# [TASK TO CARRY OUT]
Please output exactly the part of the records below that opens with the line containing "on_message (pf_messages f)" and closes with the line containing "(** [read_loop]; an", both lines included, and nothing else.

# [GIVEN DATA]
(* ===== verification/LineTransport.v ===== *)
(** * Newline-delimited transports

    src/transport/line_transport.cpp (the shared base) and
    src/transport/stdio_transport.cpp (the server's stdio transport). *)

From S2P Require Import Prelude Json Core Message State Lines Platform.

Section base.
Context `{JsonText}.

(** What the installed handlers and the descriptor do to the program; a handler
    that is not installed does nothing. *)
Context {W : Type} (on_message : Message -> st W unit) (on_error : Error -> st W unit) (on_close : st W unit).
Context (write_line : string -> st W unit).

Definition send_line (line : string) : st W unit :=
  match find_char LF line with
  | Some _ => on_error (error InternalError "refusing to send message containing raw newline")
  | None => write_line line
  end.

Definition send (message : Message) : st W unit := line ← lift (serialize_message message); send_line line.
Definition send_batch (messages : list Message) : st W unit :=
  line ← lift (serialize_batch messages); send_line line.

Definition process_line (line : string) : st W unit :=
  if String.eqb line EmptyString then skip
  else
    frame ← lift (parse_frame line);
    match frame with
    | Err e => on_error e
    | Ok f => _ ← for_each on_error (pf_item_errors f); for_each on_message (pf_messages f)
    end.

(** What the read loop observes: the flag [running_] where it tests it, and the
    results of polling and reading. *)
Inductive io :=
| IoStopped                      (** [running_] is false at the head of the loop *)
| IoPollError
| IoWake (running : bool)        (** [poll_readable] returned 0 *)
| IoReadError (running : bool)
| IoEof
| IoChunk (chunk : string).

(** [read_loop]; an exhausted list is a loop still blocked in [poll]. *)
Fixpoint read_loop (events : list io) (buffer : string) : st W unit :=
  match events with
  | [] => skip
  | IoStopped :: _ => on_close
  | IoPollError :: _ => _ ← on_error (error InternalError "stdio poll failed"); on_close
  | IoWake false :: _ => skip
  | IoWake true :: events => read_loop events buffer
  | IoReadError running :: _ =>
      _ ← (if running : bool then on_error (error InternalError "stdio read failed") else skip); on_close
  | IoEof :: _ => on_close
  | IoChunk chunk :: events =>
      let '(lines, left_) := split_lines (buffer +:+ chunk) in
      _ ← for_each (fun line => process_line (strip_cr line)) lines;
      read_loop events left_
  end.

(** ** The reader does not see how the bytes were cut *)

Lemma read_loop_app chunk1 chunk2 events buffer w :
  read_loop (IoChunk (chunk1 +:+ chunk2) :: events) buffer w =
  read_loop (IoChunk chunk1 :: IoChunk chunk2 :: events) buffer w.
Proof.
  cbn [read_loop]. rewrite <- str_app_assoc, split_lines_app.
  destruct (split_lines (buffer +:+ chunk1)) as [l1 r1]. destruct (split_lines (r1 +:+ chunk2)) as [l2 r2].
  unfold mbind, st_bind. rewrite for_each_app. unfold mbind, st_bind.
  by destruct (for_each _ l1 w) as [w1 [a|e|]].
Qed.

Lemma read_loop_chunks chunks events buffer w :
  read_loop (IoChunk (foldr String.append EmptyString chunks) :: events) buffer w =
  read_loop (IoChunk EmptyString :: (IoChunk <$> chunks) ++ events) buffer w.
Proof.
  revert buffer w. induction chunks as [|c chunks IH]; intros buffer w; [done|].
  rewrite fmap_cons. cbn [foldr app]. rewrite read_loop_app.
  change (IoChunk c :: (IoChunk <$> chunks) ++ events) with ([IoChunk c] ++ ((IoChunk <$> chunks) ++ events)).
  assert (forall b w, read_loop (IoChunk c :: IoChunk (foldr String.append EmptyString chunks) :: events) b w =
                      read_loop (IoChunk c :: IoChunk EmptyString :: (IoChunk <$> chunks) ++ events) b w) as E.
  { intros b w'. cbn [read_loop]. destruct (split_lines (b +:+ c)) as [l1 r1]. unfold mbind, st_bind.
    destruct (for_each _ l1 w') as [w1 [a|e|]]; [|done|done]. apply IH. }
  rewrite E. cbn [app]. rewrite <- (read_loop_app c EmptyString), str_app_nil_r.
  rewrite <- (read_loop_app EmptyString c). done.
Qed.

(** ** What is written is what is read *)

Context `{!JsonTextLaws}.

(** The bytes [write_line] puts on the wire for a line. *)
Definition wire (lines : list string) : string := foldr (fun l r => end_line l +:+ r) EmptyString lines.

Lemma process_line_message m line w :
  good_message m -> serialize_message m = Val line ->
  process_line (strip_cr line) w = (_ ← on_message (normalize_message m); skip) w.
Proof.
  intros [Hwf Hd] Hl. destruct (serialize_message_line m Hwf Hd) as (s & Hs & _ & Hne & Hcr & Hp).
  rewrite Hs in Hl. injection Hl as <-. rewrite strip_cr_none by done. unfold process_line.
  rewrite (proj2 (String.eqb_neq _ _) Hne). run. rewrite Hp. done.
Qed.
End base.

(** ** The server's stdio transport

    [StdioTransport] of src/transport/stdio_transport.cpp. *)
Record StdioTransport : Type := mkStdioTransport { in_fd : Z; out_fd : Z; owns_fds : bool; stdio_running : bool }.

Definition process_stdio : StdioTransport := mkStdioTransport 0 1 false false.

Definition set_stdio_running (b : bool) (t : StdioTransport) : StdioTransport :=
  mkStdioTransport (in_fd t) (out_fd t) (owns_fds t) b.

Section stdio.
Context {W : Type} (get : W -> StdioTransport) (put : StdioTransport -> W -> W).
Context (on_error : Error -> st W unit) (write : string -> st W bool).

(** Whether the read thread is started; [wake_ok]: there is a wake event. *)
Definition stdio_connect (wake_ok : bool) : st W bool :=
  t ← gets get;
  if stdio_running t then mret false
  else
    if wake_ok then _ ← modify (fun w => put (set_stdio_running true (get w)) w); mret true
    else _ ← on_error (error InternalError "failed to create wake event"); mret false.

(** [disconnect], but for waking and joining the read thread. *)
Definition stdio_disconnect : st W unit :=
  modify (fun w =>
    let t := get w in
    put (if owns_fds t then mkStdioTransport (close_fd (in_fd t)) (close_fd (out_fd t)) true false else set_stdio_running false t) w).

Definition stdio_write_line (line : string) : st W unit :=
  t ← gets get;
  if (out_fd t <? 0)%Z then skip
  else
    ok ← write (end_line line);
    if (ok : bool) then skip else on_error (error InternalError "stdio write failed").
End stdio.

Section roundtrip.
Context `{JsonTextLaws} {W : Type} (on_message : Message -> st W unit) (on_error : Error -> st W unit)
  (on_close : st W unit).

Lemma process_messages ms lines w :
  Forall good_message ms -> mapM_outcome serialize_message ms = Val lines ->
  for_each (fun line => process_line on_message on_error (strip_cr line)) lines w =
  for_each on_message (normalize_message <$> ms) w.
Proof.
  intros Hms. revert lines w. induction Hms as [|m ms Hm _ IH]; intros lines w Hl; cbn [mapM_outcome] in Hl.
  { injection Hl as <-. done. }
  destruct (serialize_message m) as [line|x|] eqn:El; [|done|done]. cbn [mbind outcome_bind] in Hl.
  destruct (mapM_outcome serialize_message ms) as [lines'|x|] eqn:Els; [|done|done].
  cbn [mbind outcome_bind] in Hl. injection Hl as <-. rewrite fmap_cons. cbn [for_each].
  unfold mbind at 1 2, st_bind. rewrite (process_line_message on_message on_error m line w Hm El).
  unfold mbind, st_bind. destruct (on_message (normalize_message m) w) as [w1 [[]|e|]]; [|done|done].
  unfold skip. by apply IH.
Qed.

Lemma serialized_lines ms :
  Forall good_message ms -> exists lines, mapM_outcome serialize_message ms = Val lines /\
    Forall (fun l => find_char LF l = None) lines.
Proof.
  induction 1 as [|m ms [Hwf Hd] _ (lines & El & Hl)]; [by exists []|].
  destruct (serialize_message_line m Hwf Hd) as (s & Hs & Hlf & _).
  exists (s :: lines). cbn [mapM_outcome]. rewrite Hs. cbn [mbind outcome_bind]. rewrite El.
  split; [done|]. by constructor.
Qed.

(** Messages written as lines by one end are delivered by the other end's
    read loop exactly once and in order, however the bytes are cut into reads,
    and reaching the end of the stream then closes the transport. *)
Theorem stdio_delivery ms chunks w :
  Forall good_message ms ->
  exists lines, mapM_outcome serialize_message ms = Val lines /\
    (foldr String.append EmptyString chunks = wire lines ->
     read_loop on_message on_error on_close ((IoChunk <$> chunks) ++ [IoEof]) EmptyString w =
     (_ ← for_each on_message (normalize_message <$> ms); on_close) w).
Proof.
  intros Hms. destruct (serialized_lines ms Hms) as (lines & El & Hl). exists lines. split; [done|].
  intros Hc.
  assert (read_loop on_message on_error on_close ((IoChunk <$> chunks) ++ [IoEof]) EmptyString w =
          read_loop on_message on_error on_close (IoChunk EmptyString :: (IoChunk <$> chunks) ++ [IoEof]) EmptyString w)
    as -> by done.
  rewrite <- read_loop_chunks, Hc. cbn [read_loop]. change (EmptyString +:+ wire lines) with (wire lines).
  unfold wire. rewrite split_lines_concat by done. cbn [split_lines]. rewrite app_nil_r.
  unfold mbind, st_bind. by rewrite (process_messages ms lines w Hms El).
Qed.
End roundtrip.

#[local] Existing Instances BitText.text BitText.laws.

Lemma stdio_delivery_witness :
  exists lines, mapM_outcome serialize_message [ping_request] = Val lines /\
    (foldr String.append EmptyString ["i"; "o1"] = wire lines ->
     read_loop (fun m => modify (cons m)) (fun _ => skip) skip ((IoChunk <$> ["i"; "o1"]) ++ [IoEof]) EmptyString [] =
     (_ ← for_each (fun m => modify (cons m)) (normalize_message <$> [ping_request]); skip) []).
Proof.
  apply stdio_delivery. apply Forall_cons_2; [|apply Forall_nil_2].
  split; [exact ping_request_wf|reflexivity].
Defined.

# [EXERCISE RESULT]
    | Ok f => _ ← for_each on_error (pf_item_errors f); for_each on_message (pf_messages f)
    end.

(** What the read loop observes: the flag [running_] where it tests it, and the
    results of polling and reading. *)
Inductive io :=
| IoStopped                      (** [running_] is false at the head of the loop *)
| IoPollError
| IoWake (running : bool)        (** [poll_readable] returned 0 *)
| IoReadError (running : bool)
| IoEof
| IoChunk (chunk : string).

(** [read_loop]; an exhausted list is a loop still blocked in [poll]. *)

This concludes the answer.